Input data –
Lemma foreground_requested (w : window) :
  activation_failure w = None -> In (EvSetForegroundWindow (hwnd w)) (requests w).
Proof.
  unfold activation_failure, requests.
  destruct (is_minimized w), (ShowWindow_raises w); simpl; intros H;
    try discriminate; auto.
Qed.

(** X7: when the first matching window is activated without an exception,
    the foreground request is among the requests issued and the only line
    [activate_app] prints of its own is the announcement, with the title in
    upper case; no not-found line follows. *)
Theorem activate_success_output (fragment : string) (d : desktop) (w : window) :
  fragment <> "" ->
  find (matches fragment) (toplevel d) = Some w ->
  activation_failure w = None ->
  let t := activate_app fragment d in
  output t =
    ("Activating window: " ++ str.upper (text w))%string ::
    output (enumeration_report d)
  /\ In (EvSetForegroundWindow (hwnd w)) (transitions t)
  /\ ~ In (EvPrint (not_found_line fragment)) t.
Proof.
  intros Hf Hfind Hok t.
  destruct (find_split _ _ _ Hfind) as [pre [post [Hd [Hpre Hw]]]].
  destruct (activate_app_match_view fragment d pre post w Hf Hd Hpre Hw)
    as [_ [_ [_ Hr]]].
  fold t in Hr. split; [|split].
  - subst t. rewrite (activate_app_match fragment d pre post w Hf Hd Hpre Hw).
    rewrite Hok, (failure_report_none w Hok).
    destruct (requests_only_transitions w) as [_ [_ [_ [R4 _]]]].
    unfold output in *. cbn [flat_map app]. rewrite !flat_map_app.
    fold (output (flat_map skipped pre)). rewrite output_skipped, R4.
    unfold announce. cbn [flat_map app]. now rewrite app_nil_r.
  - rewrite Hr. now apply foreground_requested.
  - subst t. rewrite (activate_app_match fragment d pre post w Hf Hd Hpre Hw).
    rewrite Hok, (failure_report_none w Hok), app_nil_r.
    cbn [app]. intros [Hin|Hin]; [discriminate|].
    apply in_app_or in Hin as [Hin|Hin];
      [|apply in_app_or in Hin as [Hin|Hin];
        [|apply in_app_or in Hin as [Hin|Hin]]].
    + apply in_flat_map in Hin as [x [_ Hin]]. unfold skipped in Hin.
      destruct (visible x); simpl in Hin; intuition discriminate.
    + unfold announce in Hin. simpl in Hin.
      destruct Hin as [Hin|[Hin|[Hin|[Hin|[]]]]]; discriminate.
    + unfold requests in Hin.
      destruct (is_minimized w), (ShowWindow_raises w); simpl in Hin;
        intuition discriminate.
    + unfold enumeration_report in Hin.
      destruct (EnumWindows_raises d); simpl in Hin; [|contradiction].
      destruct Hin as [Hin|[]]. discriminate.
Qed.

Exercise instructions –
Show every line in the listing above that carries the word "destruct".

Answer space –
  destruct (is_minimized w), (ShowWindow_raises w); simpl; intros H;
  destruct (find_split _ _ _ Hfind) as [pre [post [Hd [Hpre Hw]]]].
  destruct (activate_app_match_view fragment d pre post w Hf Hd Hpre Hw)
    destruct (requests_only_transitions w) as [_ [_ [_ [R4 _]]]].
      destruct (visible x); simpl in Hin; intuition discriminate.
      destruct Hin as [Hin|[Hin|[Hin|[Hin|[]]]]]; discriminate.
      destruct (is_minimized w), (ShowWindow_raises w); simpl in Hin;
      destruct (EnumWindows_raises d); simpl in Hin; [|contradiction].
      destruct Hin as [Hin|[]]. discriminate.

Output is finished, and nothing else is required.